Two lines in the listing below mark the span: one contains "intros h (t" and one contains "intros Hok Hv". Reproduce both of them and everything between, exactly.

* * * * *

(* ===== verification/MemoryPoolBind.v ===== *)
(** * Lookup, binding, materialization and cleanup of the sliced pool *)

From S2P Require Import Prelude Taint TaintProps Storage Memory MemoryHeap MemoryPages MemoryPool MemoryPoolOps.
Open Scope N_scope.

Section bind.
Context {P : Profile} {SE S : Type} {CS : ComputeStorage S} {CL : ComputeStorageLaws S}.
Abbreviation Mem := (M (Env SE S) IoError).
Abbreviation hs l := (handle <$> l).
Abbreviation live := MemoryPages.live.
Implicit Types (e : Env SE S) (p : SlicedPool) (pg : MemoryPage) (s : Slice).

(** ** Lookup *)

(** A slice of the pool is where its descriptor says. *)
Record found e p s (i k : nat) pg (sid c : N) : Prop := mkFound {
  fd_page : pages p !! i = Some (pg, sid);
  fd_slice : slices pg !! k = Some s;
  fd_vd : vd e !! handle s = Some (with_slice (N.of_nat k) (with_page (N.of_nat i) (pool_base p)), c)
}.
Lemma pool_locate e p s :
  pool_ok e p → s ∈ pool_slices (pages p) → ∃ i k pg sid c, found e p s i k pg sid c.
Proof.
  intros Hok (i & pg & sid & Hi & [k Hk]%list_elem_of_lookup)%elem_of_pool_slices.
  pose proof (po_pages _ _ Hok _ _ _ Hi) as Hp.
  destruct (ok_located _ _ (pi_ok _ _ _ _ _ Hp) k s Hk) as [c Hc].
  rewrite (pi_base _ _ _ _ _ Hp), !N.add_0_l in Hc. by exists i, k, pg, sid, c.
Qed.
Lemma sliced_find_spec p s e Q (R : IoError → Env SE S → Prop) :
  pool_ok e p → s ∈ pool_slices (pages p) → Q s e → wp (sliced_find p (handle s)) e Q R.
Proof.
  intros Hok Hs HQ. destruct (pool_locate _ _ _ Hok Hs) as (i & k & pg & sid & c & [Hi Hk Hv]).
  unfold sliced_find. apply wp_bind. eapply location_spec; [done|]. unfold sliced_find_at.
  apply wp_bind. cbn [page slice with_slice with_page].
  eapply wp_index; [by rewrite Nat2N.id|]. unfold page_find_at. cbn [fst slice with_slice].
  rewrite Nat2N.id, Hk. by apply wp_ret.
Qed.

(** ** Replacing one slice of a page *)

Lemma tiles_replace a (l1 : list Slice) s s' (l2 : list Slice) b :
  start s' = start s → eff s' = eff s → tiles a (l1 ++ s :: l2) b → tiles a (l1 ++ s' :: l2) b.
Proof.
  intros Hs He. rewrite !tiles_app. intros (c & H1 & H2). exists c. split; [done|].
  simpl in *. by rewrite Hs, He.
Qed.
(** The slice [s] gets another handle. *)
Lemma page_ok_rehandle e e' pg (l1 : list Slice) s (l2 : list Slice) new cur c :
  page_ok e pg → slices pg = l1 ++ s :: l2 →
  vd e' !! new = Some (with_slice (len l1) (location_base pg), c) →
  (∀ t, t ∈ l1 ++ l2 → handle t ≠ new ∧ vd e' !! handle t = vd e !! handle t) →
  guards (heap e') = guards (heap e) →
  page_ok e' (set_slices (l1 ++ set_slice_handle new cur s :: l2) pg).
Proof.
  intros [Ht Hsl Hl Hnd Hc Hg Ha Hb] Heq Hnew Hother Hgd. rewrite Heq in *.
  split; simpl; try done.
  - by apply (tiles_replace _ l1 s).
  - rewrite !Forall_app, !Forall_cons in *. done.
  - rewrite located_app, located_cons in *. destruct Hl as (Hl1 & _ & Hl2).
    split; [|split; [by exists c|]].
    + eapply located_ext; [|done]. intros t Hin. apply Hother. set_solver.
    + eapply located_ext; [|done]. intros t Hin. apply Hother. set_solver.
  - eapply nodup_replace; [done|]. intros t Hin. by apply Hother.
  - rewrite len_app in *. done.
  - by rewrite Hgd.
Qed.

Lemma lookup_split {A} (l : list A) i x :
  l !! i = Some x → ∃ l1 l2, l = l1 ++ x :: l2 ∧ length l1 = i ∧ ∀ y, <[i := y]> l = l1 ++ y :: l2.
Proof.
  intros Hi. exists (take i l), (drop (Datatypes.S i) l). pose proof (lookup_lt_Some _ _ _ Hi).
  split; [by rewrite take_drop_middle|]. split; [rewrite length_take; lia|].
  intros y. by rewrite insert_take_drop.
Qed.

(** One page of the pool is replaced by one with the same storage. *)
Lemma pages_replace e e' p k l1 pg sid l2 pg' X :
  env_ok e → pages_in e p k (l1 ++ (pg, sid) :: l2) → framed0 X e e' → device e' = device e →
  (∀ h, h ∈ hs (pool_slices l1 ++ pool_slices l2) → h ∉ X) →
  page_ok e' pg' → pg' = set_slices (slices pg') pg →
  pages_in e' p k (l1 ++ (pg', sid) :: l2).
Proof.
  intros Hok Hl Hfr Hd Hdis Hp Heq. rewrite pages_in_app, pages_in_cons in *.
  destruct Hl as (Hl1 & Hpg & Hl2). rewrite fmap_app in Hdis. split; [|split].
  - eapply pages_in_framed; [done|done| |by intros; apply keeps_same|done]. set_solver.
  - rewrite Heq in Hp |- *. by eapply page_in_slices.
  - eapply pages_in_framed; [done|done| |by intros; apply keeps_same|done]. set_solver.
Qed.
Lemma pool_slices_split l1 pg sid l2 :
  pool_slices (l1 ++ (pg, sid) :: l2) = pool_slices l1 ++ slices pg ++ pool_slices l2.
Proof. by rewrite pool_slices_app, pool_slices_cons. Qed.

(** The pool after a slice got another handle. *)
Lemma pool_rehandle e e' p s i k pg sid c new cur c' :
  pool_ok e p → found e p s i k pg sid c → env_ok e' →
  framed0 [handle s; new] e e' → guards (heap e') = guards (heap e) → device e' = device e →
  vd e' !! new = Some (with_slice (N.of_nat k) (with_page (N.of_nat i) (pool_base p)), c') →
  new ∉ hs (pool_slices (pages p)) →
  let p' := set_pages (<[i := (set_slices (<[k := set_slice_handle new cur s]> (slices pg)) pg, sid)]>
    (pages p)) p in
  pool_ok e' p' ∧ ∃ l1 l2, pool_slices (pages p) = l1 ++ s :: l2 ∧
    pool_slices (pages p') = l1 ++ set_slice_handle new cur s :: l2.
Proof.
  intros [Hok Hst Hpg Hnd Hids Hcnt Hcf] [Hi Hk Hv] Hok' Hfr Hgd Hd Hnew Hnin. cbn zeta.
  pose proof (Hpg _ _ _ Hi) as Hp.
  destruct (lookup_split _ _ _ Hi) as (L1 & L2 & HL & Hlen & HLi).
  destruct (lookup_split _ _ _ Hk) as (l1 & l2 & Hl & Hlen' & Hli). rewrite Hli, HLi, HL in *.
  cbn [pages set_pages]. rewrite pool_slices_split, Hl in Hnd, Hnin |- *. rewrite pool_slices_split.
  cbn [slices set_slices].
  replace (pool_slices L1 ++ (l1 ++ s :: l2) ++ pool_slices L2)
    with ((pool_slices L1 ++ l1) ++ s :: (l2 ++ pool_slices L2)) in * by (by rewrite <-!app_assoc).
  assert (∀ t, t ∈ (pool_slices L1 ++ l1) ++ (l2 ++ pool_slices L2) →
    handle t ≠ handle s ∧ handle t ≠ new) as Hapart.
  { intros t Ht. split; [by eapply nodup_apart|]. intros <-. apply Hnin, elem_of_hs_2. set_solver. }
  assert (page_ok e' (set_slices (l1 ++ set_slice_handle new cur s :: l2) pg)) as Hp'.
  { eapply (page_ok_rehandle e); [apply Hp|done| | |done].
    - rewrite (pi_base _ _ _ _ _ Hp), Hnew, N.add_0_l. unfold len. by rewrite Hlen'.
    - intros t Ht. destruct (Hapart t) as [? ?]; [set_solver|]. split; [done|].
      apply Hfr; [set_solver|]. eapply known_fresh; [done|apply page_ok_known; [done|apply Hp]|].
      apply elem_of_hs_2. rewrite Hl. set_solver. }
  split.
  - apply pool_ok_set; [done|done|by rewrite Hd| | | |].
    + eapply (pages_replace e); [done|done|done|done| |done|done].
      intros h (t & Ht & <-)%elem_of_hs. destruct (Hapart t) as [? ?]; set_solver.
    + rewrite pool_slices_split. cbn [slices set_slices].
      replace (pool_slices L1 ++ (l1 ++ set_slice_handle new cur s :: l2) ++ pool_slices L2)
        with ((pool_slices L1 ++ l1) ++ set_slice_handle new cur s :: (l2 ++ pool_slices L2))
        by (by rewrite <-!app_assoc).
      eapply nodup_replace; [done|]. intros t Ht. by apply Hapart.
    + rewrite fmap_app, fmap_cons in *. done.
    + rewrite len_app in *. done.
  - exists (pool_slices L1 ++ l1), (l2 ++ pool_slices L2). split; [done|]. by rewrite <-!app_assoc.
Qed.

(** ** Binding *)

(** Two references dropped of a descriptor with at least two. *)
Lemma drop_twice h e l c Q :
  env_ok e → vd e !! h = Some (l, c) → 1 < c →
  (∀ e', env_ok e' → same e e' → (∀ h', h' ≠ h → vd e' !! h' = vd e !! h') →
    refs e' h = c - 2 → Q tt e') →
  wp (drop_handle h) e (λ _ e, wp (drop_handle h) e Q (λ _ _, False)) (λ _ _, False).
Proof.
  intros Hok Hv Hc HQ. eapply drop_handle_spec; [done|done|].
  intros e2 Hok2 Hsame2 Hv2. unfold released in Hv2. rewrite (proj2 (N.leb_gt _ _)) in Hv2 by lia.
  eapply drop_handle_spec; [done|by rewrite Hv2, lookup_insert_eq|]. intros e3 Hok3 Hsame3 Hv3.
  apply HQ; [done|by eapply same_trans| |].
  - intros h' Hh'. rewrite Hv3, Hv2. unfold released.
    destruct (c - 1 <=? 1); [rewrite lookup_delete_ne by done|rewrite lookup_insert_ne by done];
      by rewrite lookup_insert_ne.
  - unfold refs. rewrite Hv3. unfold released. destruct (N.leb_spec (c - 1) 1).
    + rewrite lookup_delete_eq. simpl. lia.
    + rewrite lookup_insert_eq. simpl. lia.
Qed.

* * * * *

*TASK OUTPUT*
      intros h (t & Ht & <-)%elem_of_hs. destruct (Hapart t) as [? ?]; set_solver.
    + rewrite pool_slices_split. cbn [slices set_slices].
      replace (pool_slices L1 ++ (l1 ++ set_slice_handle new cur s :: l2) ++ pool_slices L2)
        with ((pool_slices L1 ++ l1) ++ set_slice_handle new cur s :: (l2 ++ pool_slices L2))
        by (by rewrite <-!app_assoc).
      eapply nodup_replace; [done|]. intros t Ht. by apply Hapart.
    + rewrite fmap_app, fmap_cons in *. done.
    + rewrite len_app in *. done.
  - exists (pool_slices L1 ++ l1), (l2 ++ pool_slices L2). split; [done|]. by rewrite <-!app_assoc.
Qed.

(** ** Binding *)

(** Two references dropped of a descriptor with at least two. *)
Lemma drop_twice h e l c Q :
  env_ok e → vd e !! h = Some (l, c) → 1 < c →
  (∀ e', env_ok e' → same e e' → (∀ h', h' ≠ h → vd e' !! h' = vd e !! h') →
    refs e' h = c - 2 → Q tt e') →
  wp (drop_handle h) e (λ _ e, wp (drop_handle h) e Q (λ _ _, False)) (λ _ _, False).
Proof.
  intros Hok Hv Hc HQ. eapply drop_handle_spec; [done|done|].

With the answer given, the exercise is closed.